When a line in the entries contains the word "Some", copy that line in full.
------ STUDY MATERIAL
(** X15: soundness.  Throughout a game (any well-formed board, any
    sequence of moves that are cells of the board without a mine, the
    counts being those [nearby_mines] reports, any order of set iteration)
    no cell in [safes] holds a mine, every cell in [mines] is a cell of the
    board that holds one, and the count of every stored sentence is the
    number of mines among its cells. *)
Theorem X15_beliefs_are_true (g : Minesweeper.game) (moves : list Cell)
    (st : state) :
  Minesweeper.well_formed g →
  plays g moves st →
  (∀ c, c ∈ safes st →
        ¬ (Minesweeper.in_bounds g c ∧ Minesweeper.is_mine g c = true)) ∧
  (∀ c, c ∈ mines st →
        Minesweeper.in_bounds g c ∧ Minesweeper.is_mine g c = true) ∧
  (∀ r, r ∈ knowledge st →
        ∃ s, heap st !! r = Some s ∧
             count s = len (filter (λ p, Minesweeper.in_bounds g p
                                         ∧ Minesweeper.is_mine g p = true)
                                   (cells s))).
Proof.
  intros _ Hplay. apply plays_sound in Hplay as ([Hsafe Hmine Hk] & _).
  split_and!.
  - intros c Hc. rewrite <- elem_of_mine_set. by apply Hsafe.
  - intros c Hc. rewrite <- elem_of_mine_set. by apply Hmine.
  - intros r Hr. destruct (Hk r Hr) as (s & Hl & Ht). exists s.
    split; [done|]. unfold truthful in Ht. rewrite Ht. f_equal.
    apply set_eq. intros p.
    rewrite elem_of_intersection, elem_of_filter, elem_of_mine_set. tauto.
Qed.

Lemma X15_beliefs_are_true_witness :
  Minesweeper.well_formed board_1x3 ∧
  plays board_1x3 [(0, 1)] (add_knowledge_exec (0, 1) 1 (init 1 3)) ∧
  (∀ c, c ∈ mines (add_knowledge_exec (0, 1) 1 (init 1 3)) →
        Minesweeper.in_bounds board_1x3 c
        ∧ Minesweeper.is_mine board_1x3 c = true).
Proof.
  assert (Hwf : Minesweeper.well_formed board_1x3).
  { unfold Minesweeper.well_formed. simpl.
    split; [lia|]. split; [lia|]. split; [reflexivity|].
    repeat constructor. }
  assert (Hplay : plays board_1x3 [(0, 1)]
                    (add_knowledge_exec (0, 1) 1 (init 1 3))).
  { apply (plays_move board_1x3 [] (0, 1) (init 1 3)).
    - apply plays_start.
    - apply (bool_decide_unpack _). vm_compute. reflexivity.
    - apply add_knowledge_exec_run. }
  split; [exact Hwf|]. split; [exact Hplay|].
  exact (proj1 (proj2 (X15_beliefs_are_true _ _ _ Hwf Hplay))).
Defined.

(** X16: a safe move never hits a mine.  At any point of a game, a cell
    returned by [make_safe_move()] is a cell of the board that holds no
    mine and is not one of the moves made so far. *)
Theorem X16_safe_move_is_safe (g : Minesweeper.game) (moves : list Cell)
    (st st' : state) (x : Cell) :
  Minesweeper.well_formed g →
  plays g moves st →
  make_safe_move st (Some x) st' →
  Minesweeper.in_bounds g x ∧ Minesweeper.is_mine g x = false ∧ x ∉ moves.
Proof.
  intros _ Hplay [_ (Hb & Hs & Hm)]%make_safe_move_inv.
  destruct (plays_moves g _ _ Hplay) as [Hmoves _].
  apply plays_sound in Hplay as ([Hsafe _ _] & Hh & Hw).
  assert (Hin : Minesweeper.in_bounds g x).
  { unfold on_board in Hb. unfold Minesweeper.in_bounds.
    by rewrite <- Hh, <- Hw. }
  split; [done|]. split.
  - apply Hsafe in Hs. rewrite elem_of_mine_set in Hs.
    destruct (Minesweeper.is_mine g x); [|done]. by destruct Hs.
  - intros Hx. apply Hm. rewrite Hmoves. by apply elem_of_list_to_set.
Qed.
------------
RESULT FOR THIS EXERCISE:
        ∃ s, heap st !! r = Some s ∧
  make_safe_move st (Some x) st' →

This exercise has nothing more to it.